◆ Requirement ◆
Only a number is wanted here: how many lines in the records below contain the string "JsLoop".

◆ Task data ◆
......

Lemma binding_after_ok r i : 0 <= r < regions geo -> 0 <= i < pages geo r -> BitmapBinding_typed (binding_after r i) /\ binding_ok geo r generation i (binding_after r i).
Proof.
  intros Hr Hi. pose proof Hvol as (_ & _ & Hin & _). destruct (state_bindings current c nodes r Hin Hr) as (_ & _ & _ & _ & (Ht & (_ & _ & Hg) & _) & Hb).
  destruct (Hb i Hi) as (_ & Hbt & (Hs & Hgen & Hf) & _). pose proof (page_free_bound r i Hr Hi) as Hpf. unfold binding_after. destruct (is_dirty r i).
  - unfold page_slot. destruct (choose_slot_eq (bb_slot (binding_of c r i)) (match other with Some _ => Some (bb_slot (binding_of oc r i)) | None => None end)) as (_ & Hrange & _).
    assert (page_valid geo r i <= 32384) by (unfold page_valid; change BITMAP_PAGE_BLOCKS with 32384; lia).
    pose proof Ht as (_ & _ & Hu). unfold BitmapBinding_typed, binding_ok, u8, u32, u64, BITMAP_SLOTS in *. cbn [bb_slot bb_free_blocks bb_generation]. lia.
  - split; [done|]. unfold binding_ok. lia.
Qed.

Lemma free_region_u32 r : 0 <= r < regions geo -> 0 <= free_in_region geo page_now r <= valid geo r /\ valid geo r <= 262144.
Proof.
  intros Hr. pose proof (wf_valid_bounds geo r Hr). pose proof (wf_region (g := geo)). split; [|lia]. unfold free_in_region.
  pose proof (count_nonneg (fun x => negb (mark page_now r x)) 0 (valid geo r)). pose proof (count_le (fun x => negb (mark page_now r x)) 0 (valid geo r)). lia.
Qed.

Lemma descriptor_after_ok r : 0 <= r < regions geo ->
  RegionDescriptor_typed (descriptor_after r) generation /\ zlen (RegionDescriptor_wire (descriptor_after r)) <= block_size geo - 32 /\
  RegionDescriptor_validate (descriptor_after r) geo r generation = Ok tt /\
  RegionDescriptor_encode (descriptor_after r) (block_size geo) generation = Ok (image RegionDescriptor_header RegionDescriptor_wire (descriptor_after r) (block_size geo) generation).
Proof.
  intros Hr. pose proof (wf_block_size (g := geo)) as Hbs. pose proof (wf_regions (g := geo)). pose proof (wf_pages_bounds geo r Hr) as Hpb. destruct (free_region_u32 r Hr) as [Hf Hv].
  assert (forall k b, rd_pages (descriptor_after r) !! k = Some b -> exists i, 0 <= i < pages geo r /\ Z.of_nat k = i /\ b = binding_after r i) as Hlk.
  { intros k b Hk. cbn in Hk. rewrite list_lookup_fmap in Hk. destruct (seqZ 0 (pages geo r) !! k) as [j|] eqn:Hj; [|done]. apply lookup_seqZ in Hj as [-> Hlt]. cbn in Hk. injection Hk as <-.
    exists (Z.of_nat k). split; [lia|]. split; [done|]. by rewrite Z.add_0_l. }
  assert (zlen (rd_pages (descriptor_after r)) = pages geo r) as Hz by (unfold zlen; cbn; rewrite length_map, length_seqZ; lia).
  assert (RegionDescriptor_typed (descriptor_after r) generation) as Ht.
  { unfold RegionDescriptor_typed, u32. split; [cbn; lia|]. split; [cbn; lia|]. split; [cbn; lia|]. split; [|done].
    apply Forall_lookup_2. intros k b Hk. destruct (Hlk k b Hk) as (i & Hi & _ & ->). by apply binding_after_ok. }
  assert (zlen (RegionDescriptor_wire (descriptor_after r)) <= block_size geo - 32) as Hfit by (rewrite zlen_RegionDescriptor_wire, Hz, Hbs; lia).
  assert (rd_free_blocks (descriptor_after r) = free_sum (rd_pages (descriptor_after r))) as Hsum by (cbn; by rewrite bindings_free_sum).
  split; [done|]. split; [done|]. split.
  - apply (RegionDescriptor_validates geo); try done. intros k b Hk. destruct (Hlk k b Hk) as (i & Hi & -> & ->). by apply binding_after_ok.
  - apply RegionDescriptor_encodes; try done; [lia|]. apply Forall_lookup_2. intros k b Hk. destruct (Hlk k b Hk) as (i & Hi & _ & ->).
    destruct (binding_after_ok r i Hr Hi) as (_ & ? & ? & _). done.
Qed.

(** ** The free count *)

Lemma total_update (f g : Z -> Z) k n : 0 <= k < n -> (forall i, 0 <= i < n -> i <> k -> g i = f i) -> total g n = total f n - f k + g k.
Proof.
  intros Hk Hs. assert (forall m, Z.of_nat m <= n -> total g (Z.of_nat m) = total f (Z.of_nat m) + (if k <? Z.of_nat m then g k - f k else 0)) as H.
  { induction m as [|m IH]; intros Hm; [destruct (Z.ltb_spec k (Z.of_nat 0)); [lia|done]|]. rewrite Nat2Z.inj_succ, <- Z.add_1_r, !total_snoc, IH by lia.
    destruct (decide (Z.of_nat m = k)) as [->|Hne]; [replace (k <? k) with false by lia; replace (k <? k + 1) with true by lia; lia|]. rewrite (Hs (Z.of_nat m)) by lia.
    destruct (k <? Z.of_nat m) eqn:?; [replace (k <? Z.of_nat m + 1) with true by lia|replace (k <? Z.of_nat m + 1) with false by lia]; lia. }
  specialize (H (Z.to_nat n) ltac:(lia)). rewrite Z2Nat.id in H by lia. replace (k <? n) with true in H by lia. lia.
Qed.

(** The pages once the regions of [P] are emitted. *)
Definition mixed (P : list Z) (r i : Z) : BitmapPage := if decide (r ∈ P) then page_now r i else cs_page c r i.

Lemma free_region_ext (p q : Z -> Z -> BitmapPage) r : (forall i, p r i = q r i) -> free_in_region geo p r = free_in_region geo q r.
Proof. intros H. unfold free_in_region. apply count_ext. intros x _. unfold mark. by rewrite H. Qed.

Lemma mixed_step P r : 0 <= r < regions geo -> r ∉ P ->
  free_total geo (mixed (P ++ [r])) = free_total geo (mixed P) - rr_free_blocks (record_of c r) + free_in_region geo page_now r.
Proof.
  intros Hr Hn. pose proof Hvol as (_ & _ & Hin & _). destruct (state_bindings current c nodes r Hin Hr) as (_ & _ & _ & Hl & _).
  rewrite (record_free_exact geo _ _ _ _ Hin r _ Hr Hl), !(free_total_regions geo).
  rewrite (total_update (free_in_region geo (mixed P)) (free_in_region geo (mixed (P ++ [r]))) r (regions geo) Hr).
  - f_equal; [f_equal|]; apply free_region_ext; intros i; unfold mixed; [by rewrite decide_False|rewrite decide_True; [done|set_solver]].
  - intros k _ Hk. apply free_region_ext. intros i. unfold mixed. destruct (decide (k ∈ P)); [rewrite decide_True by set_solver|rewrite decide_False by set_solver]; done.
Qed.
Module VitalThreshold.
Record t := mk {
  normal : Q * Q;
  warning : Q * Q;
  critical : Q * Q
}.
End VitalThreshold.

(** ** vital-generation.ts *)

Module VitalRange.
Record t := mk { mean : Q; stdDev : Q; min : Q; max : Q }.
End VitalRange.

Definition VITAL_RANGES (vitalType : VitalType) : VitalRange.t :=
  match vitalType with
  | heartRate => VitalRange.mk 75 8 45 150
  | systolic => VitalRange.mk 120 10 80 180
  | diastolic => VitalRange.mk 80 8 50 110
  | spo2 => VitalRange.mk 98 1.5 85 100
  | temperature => VitalRange.mk 36.8 0.3 35.0 40.0
  end.

Section Generation.
Context {rt : JsRuntime}.

(** [while (u1 === 0) { u1 = Math.random() }], at most [fuel] iterations. *)
Fixpoint resample (fuel : nat) (u1 : Q) : JsLoop Q :=
  fun w =>
    if Qeq_bool u1 0 then
      match fuel with
      | O => None
      | S fuel' => let (u, w') := Math_random w in resample fuel' u w'
      end
    else Some (u1, w).

Definition gaussianRandom (fuel : nat) (mean stdDev : Q) : JsLoop Q :=
  u1 <~ lift Math_random ;;
  u1 <~ resample fuel u1 ;;
  u2 <~ lift Math_random ;;
  let z0 := Math_sqrt (- 2.0 * Math_log u1) * Math_cos (2.0 * Math_PI * u2) in
  retL (z0 * stdDev + mean).

Definition clamp (value min max : Q) : Q := Qmax min (Qmin max value).

(** The local [warningMean] of [generateBaselineValue]; [r] is the value
    of the [Math.random()] call in its initialiser. *)
Definition warningMean (range : VitalRange.t) (r : Q) : Q :=
  if Qgtb r 0.5 then VitalRange.mean range * 1.15 else VitalRange.mean range * 0.9.

(** The local [criticalMean] of [generateBaselineValue]. *)
Definition criticalMean (range : VitalRange.t) (r : Q) : Q :=
  if Qgtb r 0.5 then VitalRange.mean range * 1.3 else VitalRange.mean range * 0.8.

Definition generateBaselineValue (fuel : nat) (vitalType : VitalType)
    (trend : Trend.t) : JsLoop Q :=
  let range := VITAL_RANGES vitalType in
  value <~ match trend with
           | Trend.normal =>
               gaussianRandom fuel (VitalRange.mean range) (VitalRange.stdDev range)
           | Trend.warning =>
               r <~ lift Math_random ;;
               gaussianRandom fuel (warningMean range r) (VitalRange.stdDev range * 1.2)
           | Trend.critical =>
               r <~ lift Math_random ;;
               gaussianRandom fuel (criticalMean range r) (VitalRange.stdDev range * 1.5)
           end ;;
  retL (clamp value (VitalRange.min range) (VitalRange.max range)).

(** The local [warningTarget] of [generateVitalUpdate]. *)
Definition warningTarget (range : VitalRange.t) (r : Q) : Q :=
  if Qgtb r 0.5 then VitalRange.mean range * 1.12 else VitalRange.mean range * 0.92.

(** The local [criticalTarget] of [generateVitalUpdate]. *)
Definition criticalTarget (range : VitalRange.t) (r : Q) : Q :=
  if Qgtb r 0.5 then VitalRange.max range * 0.85 else VitalRange.min range * 1.15.

Definition driftStrength : Q := 0.08.

(** The [switch (trendBias)] of [generateVitalUpdate]: the value of
    [drift] when the switch is left. *)
Definition driftFor (range : VitalRange.t) (currentValue : Q)
    (trendBias : Trend.t) : Js Q :=
  match trendBias with
  | Trend.normal =>
      ret ((VitalRange.mean range - currentValue) * driftStrength * 1.5)
  | Trend.warning =>
      p <- Math_random ;;
      if Qltb p 0.05 then
        r <- Math_random ;;
        ret ((warningTarget range r - currentValue) * driftStrength)
      else
        ret ((VitalRange.mean range - currentValue) * driftStrength * 0.8)
  | Trend.critical =>
      p <- Math_random ;;
      if Qltb p 0.08 then
        r <- Math_random ;;
        ret ((criticalTarget range r - currentValue) * driftStrength * 1.5)
      else
        ret ((VitalRange.mean range - currentValue) * driftStrength * 0.5)
  end.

......

◆ Response ◆
3